• _Aim of the exercise_:
For the entries below, repeat exactly each line starting with the one that contains "intros Hok Ht" and going on through the one that contains "assert (StronglySorted (fun", and no others.

• _Provided data_:
(* ===== verification/Transfer.v ===== *)
(** * internal/filetransfer: the sender and the receiver together

    What the receiver guarantees against any sender, and what the two loops achieve
    over a reliable stream. *)

From S2P Require Import Prelude GoStd Sha256 Crypto Protocol Instances Identity Wire Merkle Chunker FilePath Services Sender Receiver.
Local Open Scope go_scope.

(** ** The receiver against any sender *)

(** The first [n] chunks in order. *)
Definition chunk_list (chunks : gmap Z bytes) (n : nat) : list bytes :=
  (fun i => chunks !!! Z.of_nat i) <$> seq 0 n.

Lemma append_file_other fs path data p : p <> path -> append_file fs path data !! p = fs !! p.
Proof.
  intros Hp. unfold append_file. destruct (fs !! path) as [[c|]|]; [|done..].
  by rewrite lookup_insert_ne.
Qed.

Lemma append_file_at fs path c data :
  fs !! path = Some (File c) -> append_file fs path data !! path = Some (File (c ++ data)).
Proof. intros Hf. unfold append_file. rewrite Hf. by rewrite lookup_insert_eq. Qed.

Lemma write_chunks_frame d chunks path i n fs res fs' p :
  write_chunks d chunks path i n fs = (res, fs') -> p <> path -> fs' !! p = fs !! p.
Proof.
  intros Hw Hp. revert i fs Hw. induction n as [|n IH]; intros i fs Hw; simpl in Hw; [by simplify_eq|].
  destruct (chunks !! i) as [data|]; [|by simplify_eq].
  destruct (d_write d i); [simplify_eq; by apply append_file_other|].
  rewrite (IH _ _ Hw). by apply append_file_other.
Qed.

Lemma write_chunks_Ok d chunks path i n fs fs' c :
  write_chunks d chunks path (Z.of_nat i) n fs = (Ok tt, fs') -> fs !! path = Some (File c) ->
  fs' !! path = Some (File (c ++ concat ((fun j => chunks !!! Z.of_nat j) <$> seq i n))) /\
  forall j, (i <= j < i + n)%nat -> is_Some (chunks !! Z.of_nat j).
Proof.
  revert i fs c. induction n as [|n IH]; intros i fs c Hw Hf; simpl in Hw.
  { simplify_eq. simpl. rewrite app_nil_r. split; [done|lia]. }
  destruct (chunks !! Z.of_nat i) as [data|] eqn:Hc; [|done].
  destruct (d_write d (Z.of_nat i)); [done|].
  replace (Z.of_nat i + 1) with (Z.of_nat (S i)) in Hw by lia.
  apply (IH _ _ (c ++ data)) in Hw as [Hf' Hall]; [|by apply append_file_at].
  split.
  - rewrite Hf'. simpl. rewrite (lookup_total_correct _ _ _ Hc). by rewrite <- app_assoc.
  - intros j Hj. destruct (decide (j = i)) as [->|]; [by rewrite Hc|]. apply Hall. lia.
Qed.
(** What [AddPeer] does on every path: the local node is refused; a known peer gets the new
    onion address and time and keeps its address and failure count, without touching the
    rate limits; an unknown peer is added exactly when its source is under its limits and
    its bucket has room, and otherwise nothing changes. *)
Theorem AddPeer_contract rt peer source now1 now2 :
  rt_ok rt -> length (p_ID peer) = IDLength ->
  let (ok, rt') := AddPeer rt peer source now1 now2 in
  let c := CommonPrefixLen (rt_local rt) (p_ID peer) in
  let room := (length (default [] (rt_buckets rt !! c)) <? K)%nat in
  if bool_decide (p_ID peer = rt_local rt) then ok = false /\ rt' = rt
  else if bool_decide (p_ID peer ∈ (p_ID <$> AllPeers rt)) then
    ok = true /\ rt_sources rt' = rt_sources rt /\
    exists p rest, p_ID p = p_ID peer /\ AllPeers rt ≡ₚ p :: rest /\
      AllPeers rt' ≡ₚ refreshed p peer :: rest
  else if checkRateLimit rt source now1 && room then
    ok = true /\ AllPeers rt' ≡ₚ peer :: AllPeers rt /\
    rt_sources rt' = rt_sources (recordInsertion rt source now2)
  else ok = false /\ rt' = rt.
Proof.
  intros Hok Hlen. pose proof (AddPeer_cases rt peer source now1 now2 Hok Hlen) as Hc. cbv zeta in Hc.
  destruct (AddPeer rt peer source now1 now2) as [ok rt']. cbv zeta.
  destruct Hc as [[Heq Hr]|(Hne & b & Hb & [(i & p & Hi & Hp & Hr)|[Hfresh Hr]])].
  - rewrite bool_decide_eq_true_2 by done. by injection Hr as -> ->.
  - rewrite bool_decide_eq_false_2 by done. injection Hr as -> ->.
    assert (p ∈ AllPeers rt) as Hin
      by (eapply bucket_in_table; [done|by eapply list_elem_of_lookup_2]).
    rewrite bool_decide_eq_true_2 by (rewrite <- Hp; by apply list_elem_of_fmap_2).
    split; [done|]. split; [done|].
    destruct (concat_replace _ _ b (remove_at i b ++ [refreshed p peer]) Hb) as (rest & H1 & H2).
    exists p, (remove_at i b ++ rest). split; [done|]. unfold AllPeers. split.
    + rewrite H1, (remove_at_Permutation b i p Hi) at 1. done.
    + cbn [rt_buckets set_buckets]. rewrite H2, <- app_assoc. simpl. by rewrite <- Permutation_middle.
  - rewrite bool_decide_eq_false_2 by done. rewrite Hb. cbn [default from_option].
    rewrite bool_decide_eq_false_2.
    2: { intros (p & Heq & Hp)%list_elem_of_fmap.
         destruct (in_table_bucket rt p Hok Hp) as (b' & Hb' & Hpb & _).
         rewrite <- Heq, Hb in Hb'. injection Hb' as <-. by apply (Hfresh p). }
    change (id b) with b. destruct (checkRateLimit rt source now1 && (length b <? K)%nat); [|by injection Hr as -> ->].
    injection Hr as -> ->. split; [done|]. split; [|done].
    destruct (concat_replace _ _ b (b ++ [peer]) Hb) as (rest & H1 & H2).
    unfold AllPeers. cbn [rt_buckets set_buckets recordInsertion set_sources].
    rewrite H1, H2, <- app_assoc. simpl. by rewrite <- Permutation_middle.
Qed.

(** ** FindClosest *)

(** [FindClosest] returns the closest peers: at most [count] of them, all of the table when it
    holds no more, sorted by XOR distance to the target, and no peer left out is closer than
    one returned; on a table that satisfies the invariant any sorting algorithm gives this
    very list. *)
Theorem FindClosest_contract rt target count :
  rt_ok rt -> length target = IDLength ->
  let res := FindClosest rt target count in
  length res = Nat.min count (Size_ rt) /\
  StronglySorted (fun p q => dist (p_ID p) target < dist (p_ID q) target) res /\
  (exists rest, AllPeers rt ≡ₚ res ++ rest /\
    forall p q, p ∈ res -> q ∈ rest -> dist (p_ID p) target < dist (p_ID q) target) /\
  (forall sorted, AllPeers rt ≡ₚ sorted ->
    StronglySorted (not_after (closer target)) sorted -> take count sorted = res).
Proof.
  intros Hok Ht res. set (all := sort_slice (closer target) (AllPeers rt)).
  assert (all ≡ₚ AllPeers rt) as Hperm by apply sort_slice_Permutation.
  assert (res = take count all) as Hres.
  { unfold res, FindClosest. fold all. destruct (Nat.ltb_spec count (length all)); [done|].
    by rewrite take_ge. }
  assert (forall p q, p ∈ AllPeers rt -> q ∈ AllPeers rt ->
    dist (p_ID p) target = dist (p_ID q) target -> p = q) as Huniq.
  { intros p q Hp Hq Hd. apply (table_unique rt); [done..|].
    destruct (in_table_bucket _ _ Hok Hp) as (_ & _ & _ & Hl1 & _).
    destruct (in_table_bucket _ _ Hok Hq) as (_ & _ & _ & Hl2 & _). by eapply dist_inj. }
  assert (NoDup all) as Hnd.
  { rewrite Hperm. eapply NoDup_fmap_1. by apply table_NoDup. }
  assert (StronglySorted (fun p q => dist (p_ID p) target < dist (p_ID q) target) all) as Hs.
  { pose proof (sort_slice_sorted (closer target) (AllPeers rt)) as Hsort. fold all in Hsort.
    assert (forall x, x ∈ all -> x ∈ AllPeers rt) as Hin by (intros x; by rewrite Hperm).
    clear -Hsort Hnd Hin Huniq. induction Hsort as [|p l Hl IH Hp]; [constructor|].
    apply NoDup_cons in Hnd as [Hpl Hnd]. constructor.
    - apply IH; [done|]. intros x Hx. apply Hin. by right.
    - rewrite Forall_forall in *. intros q Hq. specialize (Hp q Hq). unfold not_after in Hp.
      rewrite closer_spec in Hp. apply Z.ltb_ge in Hp.
      destruct (decide (dist (p_ID p) target = dist (p_ID q) target)) as [Heq|]; [|lia].
      apply Huniq in Heq as ->; [done|apply Hin; by left|apply Hin; by right]. }
  split_and!.
  - rewrite Hres, length_take, Hperm. unfold Size_. by rewrite Size_concat.
  - rewrite Hres. rewrite <- (take_drop count all) in Hs. by apply StronglySorted_app_1_l in Hs.
  - exists (drop count all). rewrite Hres, take_drop. split; [done|].
    rewrite <- (take_drop count all) in Hs. intros p q Hp Hq.
    by apply (StronglySorted_app_1_elem_of _ _ _ p q Hs).
  - intros sorted Hp Hsort. rewrite Hres. f_equal. unfold all. apply sort_slice_unique; [| |exact Hp|exact Hsort]. { apply _. } 
    intros x y Hx Hy. rewrite !closer_spec. intros ?%Z.ltb_ge ?%Z.ltb_ge. apply Huniq; [done..|lia].
Qed.

(** ** The anti-Sybil limits over time *)

Record add_call := mkCall { ac_peer : PeerInfo; ac_source : NodeID; ac_check : Z; ac_record : Z }.

(** Run a sequence of [AddPeer] calls; the log holds the source and the time of each
    insertion (a call that makes the table grow). *)
Fixpoint add_all (rt : RoutingTable) (log : list (NodeID * Z)) (calls : list add_call) :
    RoutingTable * list (NodeID * Z) :=
  match calls with
  | [] => (rt, log)
  | c :: calls =>
      let rt' := (AddPeer rt (ac_peer c) (ac_source c) (ac_check c) (ac_record c)).2 in
      let log' := if (Size_ rt <? Size_ rt')%nat then log ++ [(ac_source c, ac_record c)] else log in
      add_all rt' log' calls
  end.

(** The clock does not run backwards between its readings, from time [t] on. *)
Fixpoint clock_ok (t : Z) (calls : list add_call) : Prop :=
  match calls with
  | [] => True
  | c :: calls => t <= ac_check c <= ac_record c /\ clock_ok (ac_record c) calls
  end.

• _Finished exercise_:
  intros Hok Ht res. set (all := sort_slice (closer target) (AllPeers rt)).
  assert (all ≡ₚ AllPeers rt) as Hperm by apply sort_slice_Permutation.
  assert (res = take count all) as Hres.
  { unfold res, FindClosest. fold all. destruct (Nat.ltb_spec count (length all)); [done|].
    by rewrite take_ge. }
  assert (forall p q, p ∈ AllPeers rt -> q ∈ AllPeers rt ->
    dist (p_ID p) target = dist (p_ID q) target -> p = q) as Huniq.
  { intros p q Hp Hq Hd. apply (table_unique rt); [done..|].
    destruct (in_table_bucket _ _ Hok Hp) as (_ & _ & _ & Hl1 & _).
    destruct (in_table_bucket _ _ Hok Hq) as (_ & _ & _ & Hl2 & _). by eapply dist_inj. }
  assert (NoDup all) as Hnd.
  { rewrite Hperm. eapply NoDup_fmap_1. by apply table_NoDup. }
  assert (StronglySorted (fun p q => dist (p_ID p) target < dist (p_ID q) target) all) as Hs.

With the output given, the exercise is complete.